Dans un projet de résolution (sans force de loi) remis au Parlement, le PSD salue le pari du plan de relance et de résilience sur la transition numérique, mais souligne que le succès de l’initiative dépend de l’existence de compétences numériques et d’alphabétisation à différents âges. les groupes et les professions et l’existence et la disponibilité de ressources compatibles avec les exigences requises, telles que le haut débit, la faible latence et la capacité élevée dans tout le pays «et pas seulement dans les principales zones métropolitaines».

Pour la transition numérique, le gouvernement a prévu, dans la version finale du plan de relance et de résilience, 2460 millions d’euros, dont 650 millions sont destinés à la formation numérique des entreprises, 578 millions d’euros pour rendre l’administration publique plus efficace, 559 millions d’euros pour l’école numérique, 406 millions d’euros pour améliorer la qualité des finances publiques et 267 millions d’euros pour la justice économique et l’environnement des affaires.

Le PSD prévient cependant que le plan de relance et de résilience «ne peut pas être une source de nouvelles inégalités dans un pays où il y a tant d’asymétries entre le Portugal sur la côte et le Portugal à la campagne, c’est une occasion unique de réduire les différences existantes. . et créer un territoire plus cohésif ».

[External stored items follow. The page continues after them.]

(** What precedes a period is segmented on its own account; what follows
    it is segmented afresh. *)
Lemma scan_sentences_after_period (pre rest : string) :
  forall cur, exists before,
    scan_sentences (pre ++ String "." rest) cur
    = before ++ scan_sentences rest "".
Proof.
  induction pre as [|c pre IH]; simpl; intros cur.
  - exists [cur]. reflexivity.
  - destruct (Ascii.eqb c ".").
    + destruct (IH "") as (before & ->). exists (cur :: before). reflexivity.
    + apply IH.
Qed.

Lemma scan_sentences_nil (s : string) :
  forall cur, scan_sentences s cur = [] -> s = "".
Proof.
  induction s as [|c s IH]; simpl; intros cur H; [reflexivity|].
  destruct (Ascii.eqb c "."); [discriminate|].
  pose proof (IH _ H) as Hs. subst s. simpl in H.
  rewrite is_empty_append in H. simpl in H. rewrite andb_false_r in H.
  discriminate.
Qed.

Lemma trailing_period_cons (c : ascii) (s : string) :
  s <> "" -> trailing_period (String c s) = trailing_period s.
Proof. destruct s; [congruence|reflexivity]. Qed.

(** The sentences, joined by periods again, give the text back up to a
    final period. *)
Lemma scan_sentences_join (s : string) :
  forall cur,
    (cur ++ s)%string
    = (join_periods (scan_sentences s cur) ++ trailing_period s)%string.
Proof.
  induction s as [|c s IH]; intros cur.
  - simpl. destruct cur; reflexivity.
  - cbn [scan_sentences].
    destruct (Ascii.eqb_spec c ".") as [->|Hne].
    + destruct (scan_sentences s "") as [|x r] eqn:E.
      * apply scan_sentences_nil in E. subst s. reflexivity.
      * assert (Hs : s <> "") by (intros ->; discriminate).
        rewrite trailing_period_cons by assumption.
        change (join_periods (cur :: x :: r))
          with (cur ++ "." ++ join_periods (x :: r))%string.
        rewrite !append_assoc. cbn [append]. do 2 f_equal.
        rewrite <- E. apply (IH "").
    + rewrite <- append_snoc, IH. f_equal.
      destruct s as [|c' s]; [|reflexivity].
      unfold trailing_period. simpl.
      apply Ascii.eqb_neq in Hne. now rewrite Hne.
Qed.

(** C8 (as amended). Segmentation splits the text at every period: the
    sentences hold no period and, joined by periods, give the text back up
    to a final period.  A non-empty fragment after the last period is the
    last sentence, and a non-empty text without a period is the only
    sentence; an empty trailing fragment is no sentence, so the empty text
    has none. *)
Theorem split_sentences_spec (T : string) :
  exists sentences,
    split_sentences T = Some sentences /\
    Forall (fun s => has_char "." s = false) sentences /\
    T = (join_periods sentences ++ trailing_period T)%string /\
    (has_char "." T = false -> T <> "" -> sentences = [T]) /\
    (T = "" -> sentences = []) /\
    (forall pre fragment,
        T = (pre ++ String "." fragment)%string ->
        has_char "." fragment = false -> fragment <> "" ->
        exists before, sentences = before ++ [fragment]).
Proof.
  exists (scan_sentences T ""). split; [apply split_sentences_scan|].
  split; [|split; [|split; [|split]]].
  - apply Forall_forall. intros x Hx.
    now apply (scan_sentences_In T "" x eq_refl).
  - apply (scan_sentences_join T "").
  - intros Hp Hne. rewrite scan_sentences_no_period by assumption.
    cbn [append]. now apply is_empty_false in Hne as ->.
  - intros ->. reflexivity.
  - intros pre fragment -> Hp Hne.
    destruct (scan_sentences_after_period pre fragment "") as (before & ->).
    exists before. f_equal.
    rewrite scan_sentences_no_period by assumption.
    cbn [append]. now apply is_empty_false in Hne as ->.
Qed.

(** C8 as stated fails on the empty text: it has no period, yet it is not
    returned as a sentence; there is no sentence at all. *)
Lemma split_sentences_counterexample :
  has_char "." "" = false /\
  split_sentences "" = Some [] /\ split_sentences "" <> Some [""].
Proof.
  split; [reflexivity|]. split; [vm_compute; reflexivity|].
  vm_compute. discriminate.
Qed.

A cet effet, les sociaux-démocrates soulignent qu’il est nécessaire de créer des infrastructures de communication indispensables pour accompagner la transition numérique à travers le pays sous ses différentes formes (fibre optique et réseaux mobiles, accords de coopération avec les opérateurs de télécommunications afin de garantir une plus grande équité territoriale et sociale. d’accès au réseau et aux services) et de responsabiliser les populations étudiantes et professionnelles.

Dans le même temps, le PSD estime nécessaire d’assurer «des conditions favorables à la création d’entreprises et d’industries innovantes dans les régions à moindre densité commerciale et / ou industrielle» et de faire en sorte que les centres financiers et d’affaires, actuellement concentrés dans les grandes villes, sont décentralisées, privant de places des places moins chères, offrant de meilleures conditions de vie et ayant moins d’impact environnemental.